The yen extended declines after Japan’s local and foreign- currency debt ratings were brought to the same level, Aa2, by Moody’s Investors Service to reflect that the repayment risk for each is equal.
Yen and Exporters
Waning global sales and a stronger currency hurt Japan’s exporters this year. Toyota Motor Corp. expects global sales to fall by 1.067 million vehicles to 6.5 million in the year ending March 31 and is predicting another annual loss.
The greenback dropped versus the Australian and New Zealand dollars and the South African rand after U.S. stock-index futures gained, reducing demand for the world’s main reserve currency as a haven.
The Australian dollar rose 1.2 percent to 75.78 U.S. cents, extending its advance in the past month to 4.9 percent. New Zealand’s dollar increased 0.7 percent to 58.90 cents and was up 3.7 percent from a month earlier. The rand appreciated 1.1 percent to 8.6184 per dollar.
The Dollar Index, used by the ICE to track the U.S. currency versus the euro, yen, pound, Swiss franc, Canadian dollar and Swedish krona, fell 0.2 percent to 82.879.
India’s Rupee
India’s rupee jumped 3.1 percent to 47.9212 per dollar after touching 47.7700, the strongest since Dec. 26, as Singh’s ruling Congress party won its most seats since 1991, enabling the party to start forming a new government today without the support of Communist lawmakers.
“Congress now has a free hand to pursue economic and market reforms,” currency strategists at Royal Bank of Scotland Group Plc wrote in a report today. “It will encourage foreign investment inflows and help allay earlier fears of a sharp increase in the budget deficit. It’s positive news for the rupee and Indian equities.”

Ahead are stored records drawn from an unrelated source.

(* ===== verification/RlcManagerMain.v ===== *)
(** * The RLC of all UEs does what its specification does

    Each function of RlcManager.v against that of RlcManagerSpec.v of the same
    purpose: the same result, the same calls of other layers, the same faults. *)

From S2P Require Import Prelude TimeStat RlcSdu RlcEntity RlcTm RlcUm RlcAm RlcBearer RlcManager RlcManagerSpec RlcManagerRel.

(** ** The bearer of an entity *)

Lemma zget_at {A} (x : A) l i : zget (x :: l) i = if i =? 0 then Some x else zget l (i - 1).
Proof.
  unfold zget. destruct (i =? 0) eqn:E0; zify_bool; [by subst|].
  destruct (0 <=? i) eqn:E1, (0 <=? i - 1) eqn:E2; zify_bool; try done; try lia.
  by replace (Z.to_nat i) with (S (Z.to_nat (i - 1))) by lia.
Qed.

Lemma index_of_ok a l : match index_of a l with
  | Some i => 0 <= i /\ zget l i = Some (Some a)
  | None => forall i, zget l i <> Some (Some a) end.
Proof.
  induction l as [|p l IH]; cbn [index_of].
  - intros i. unfold zget. by destruct (0 <=? i).
  - case_decide as Hp; [by subst|]. destruct (index_of a l) as [i|]; cbn [fmap option_fmap option_map].
    + destruct IH as [H0 Hi]. split; [lia|]. rewrite zget_at, (proj2 (Z.eqb_neq _ _)) by lia.
      by replace (Z.succ i - 1) with i by lia.
    + intros i. rewrite zget_at. destruct (i =? 0); [congruence|done].
Qed.

Lemma slot_srb ue i a : i <> 0 -> slot ue (Srb i) = Some a <-> zget (srb ue) (i - 1) = Some (Some a).
Proof.
  intros Hi. cbn [slot]. rewrite (proj2 (Z.eqb_neq _ _)) by done. destruct (zget _ _) as [[?|]|]; cbn; naive_solver.
Qed.

Lemma slot_drb ue i a : slot ue (Drb i) = Some a <-> zget (drb ue) (i - 1) = Some (Some a).
Proof. cbn [slot]. destruct (zget _ _) as [[?|]|]; cbn; naive_solver. Qed.

Lemma zget_take {A} (l : list A) n i x : zget (take n l) i = Some x <-> zget l i = Some x /\ i < Z.of_nat n.
Proof.
  unfold zget. destruct (0 <=? i) eqn:E0; [|naive_solver]. zify_bool. rewrite lookup_take_Some. naive_solver lia.
Qed.

Definition rb_number (b : bearer) : bool * Z := match b with Srb i => (true, i) | Drb i => (false, i) end.

(** An SRB that is not among the first [n]. *)
Definition beyond (n : nat) (b : bearer) : bool := match b with Srb i => Z.of_nat n <? i | Drb _ => false end.

Lemma rb_of_entity_ok ue n a b : (forall b b', slot ue b = Some a -> slot ue b' = Some a -> b = b') ->
  slot ue b = Some a -> b <> Srb 0 -> shape ue -> (n <= 3)%nat ->
  rb_of_entity ue n a = if beyond n b then Fault Exit else Ok (rb_number b).
Proof.
  intros Hinj Hb H0 Hsh Hn. pose proof (slot_bearer _ _ _ Hsh Hb) as Hv. unfold rb_of_entity.
  pose proof (index_of_ok a (take n (srb ue))) as Hs. pose proof (index_of_ok a (drb ue)) as Hd.
  destruct (index_of a (take n (srb ue))) as [i|].
  - destruct Hs as [Hi [Hs Hlt]%(zget_take (srb ue))].
    assert (b = Srb (i + 1)) as -> by (apply (Hinj b (Srb (i + 1)) Hb), slot_srb; [lia|]; by replace (i + 1 - 1) with i by lia).
    cbn [beyond]. rewrite (proj2 (Z.ltb_ge _ _)) by lia. done.
  - assert (forall j, b = Srb j -> Z.of_nat n < j) as Hsrb.
    { intros j ->. destruct (Z_lt_le_dec (Z.of_nat n) j) as [|Hle]; [done|]. exfalso. apply (Hs (j - 1)), zget_take.
      assert (j <> 0) as Hj by congruence. split; [by apply slot_srb|lia]. }
    destruct (index_of a (drb ue)) as [i|].
    + destruct Hd as [Hi Hd]. assert (b = Drb (i + 1)) as -> by (apply (Hinj b (Drb (i + 1)) Hb), slot_drb; by replace (i + 1 - 1) with i by lia).
      done.
    + destruct b as [j|j]; [cbn [beyond]; by rewrite (proj2 (Z.ltb_lt _ _)) by (by apply Hsrb)|].
      exfalso. apply (Hd (j - 1)). by apply slot_drb.
Qed.

Section Sim.
Context {E : Type} `{RlcEntity E}.
Implicit Types (m : @manager E) (s : @astate E) (o : @entity_obj E).

(** ** Calls of entities *)

Section Known.
Context m s u ue (R : mgr_rel m s) (Hu : ue_heap m !! u = Some ue).
Notation au := (spec_ue s (ue_id ue)).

The pound advanced 0.8 percent to $1.5305 and 0.7 percent to 88.28 pence per euro as sterling’s 22 percent drop against the dollar in the past year made it attractive to investors.

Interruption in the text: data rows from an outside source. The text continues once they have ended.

(** ** The simulation *)

Definition ht_sim (ff : Z -> S -> outcome S) (st : ht_state) (ms : map_state) : Prop :=
  let '(h, s, t) := st in
  s = snd ms /\
  match t, fst ms with
  | Some t, Some M => (exists L, ht_rel h t M L) /\ ht_freefunc t = ff /\ ht_size t < 2 ^ 31
  | None, None => nh_nodes h = ∅
  | _, _ => False
  end.

Definition ht_agree {A} (sim : ht_state -> map_state -> Prop) (o : outcome (A * ht_state)) (o' : outcome (A * map_state)) : Prop :=
  match o, o' with
  | Ok (r, st), Ok (r', ms) => r = r' /\ sim st ms
  | Fault f, Fault g => f = g
  | _, _ => False
  end.

Lemma insert_sim h s t M L k d : ht_rel h t M L -> ht_size t < 2 ^ 31 ->
  ht_agree (ht_sim (ht_freefunc t)) (ht_step (h, s, Some t) (HtInsert k d)) (map_insert (ht_freefunc t) M s k d).
Proof.
  intros R Hs. unfold map_insert, ht_step. destruct (M !! k) as [d0|] eqn:Hk.
  - destruct (insert_present h t M L k d d0 s R Hk) as (h' & L' & R' & ->).
    change (free_data t d0 s) with (free_one (ht_freefunc t) d0 s). destruct (free_one _ d0 s); cbn; [|done].
    split_and!; [done..|eauto|done|done].
  - destruct (insert_absent h t M L k d s R Hk) as (h' & l & L' & R' & ->). cbn. split_and!; [done..|eauto|done|done].
Qed.

Lemma remove_sim h s t M L k : ht_rel h t M L -> ht_size t < 2 ^ 31 ->
  ht_agree (ht_sim (ht_freefunc t)) (ht_step (h, s, Some t) (HtRemove k)) (map_remove (ht_freefunc t) M s k).
Proof.
  intros R Hs. unfold map_remove, ht_step. destruct (M !! k) as [d|] eqn:Hk.
  - destruct (remove_present h t M L k d s R Hk) as (h' & t' & L' & R' & Ef & Es & ->).
    change (free_data t d s) with (free_one (ht_freefunc t) d s). destruct (free_one _ d s); cbn; [|done].
    rewrite Es. split_and!; [done..|eauto|done|done].
  - destruct (get_ok h t M L k R) as (_ & _ & Hr). rewrite (Hr Hk). cbn. split_and!; [done..|eauto|done|done].
Qed.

Investors from Millennium Asset Management to Mellon Capital Management Corp. are betting the pound’s losses are coming to an end. Sterling’s plunge made Britain the first choice when Schroders Plc started buying real estate in Europe last month.
‘Weaker Sterling’
“Weaker sterling makes U.K. property more attractive,” said Neil Turner, the Wiesbaden, Germany-based executive in charge of the money manager’s new 300 million-euro property fund. “The U.K. property market is a screaming buy compared to rivals in continental Europe.”

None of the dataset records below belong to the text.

(* ===== verification/F1apIds.v ===== *)
(** * The identifiers of the UEs at the CU and the DU (openair2/F1AP/f1ap_ids.c)

    Two hash tables of blocks allocated by the module, one for the CU and one for
    the DU, since both can be in one process.  The C code has every function
    twice; here they are instances of one. *)

From S2P Require Import Prelude HashTable RlcManager.

Record f1_ue_data_t := mk_f1_ue_data { secondary_ue : Z; e1_assoc_id : Z; du_assoc_id : Z }.

(** What malloc gave, of type [f1_ue_data_t], and free. *)
Record f1_blocks := mk_f1_blocks { fb_blocks : gmap Z f1_ue_data_t; fb_next : Z }.

Definition malloc_data (s : f1_blocks) (data : f1_ue_data_t) : Z * f1_blocks :=
  (fb_next s, mk_f1_blocks (<[fb_next s := data]> (fb_blocks s)) (fb_next s + 1)).

Definition free_block (p : Z) (s : f1_blocks) : outcome f1_blocks :=
  _ ← of_option Dangling (fb_blocks s !! p);
  Ok (mk_f1_blocks (delete p (fb_blocks s)) (fb_next s)).

(** A table with its nodes; [None] before the initialisation. *)
Definition id_table : Type := node_heap * option (hash_table_t f1_blocks).

(** ** The functions, of either table *)

Definition init_f1_ue_data : id_table := (mk_node_heap ∅ 1, Some (hashtable_create 1319 None free_block)).

Definition is_ok (rc : hashtable_rc_t) : bool := match rc with HASH_TABLE_OK => true | _ => false end.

Europe’s currency may fall against the pound, weakening to 88 pence this week and 84 pence by year-end, according to Commerzbank AG.
The euro dropped 1 percent versus the dollar and 0.7 percent versus the pound last week after the European Union’s statistics office said on May 15 that gross domestic product of the 16 nations that use the euro contracted 2.5 percent in the first quarter, the most in at least 13 years.
“Friday’s nasty euro-zone GDP data and the associated foreign-exchange moves were a firm reminder that so far there is less negative news priced into the euro than into other European currencies,” a Commerzbank team led by Ulrich Leuchtmann in Frankfurt wrote in a report today. “Against this background, the upside in euro-pound remains capped to the 90 pence area.”
Weber’s Stance
Axel Weber, a European Central Bank Governing Council member, said in a speech in Dusseldorf today the bank’s monetary policy is increasingly stabilizing the economy. Providing banks with as much money as needed is “of particular importance” and extending the maturities of the loans “certainly will push the yield curve even lower.”
The central bank announced a plan on May 7 to buy 60 billion euros ($80.6 billion) of covered bonds to help keep borrowing costs down.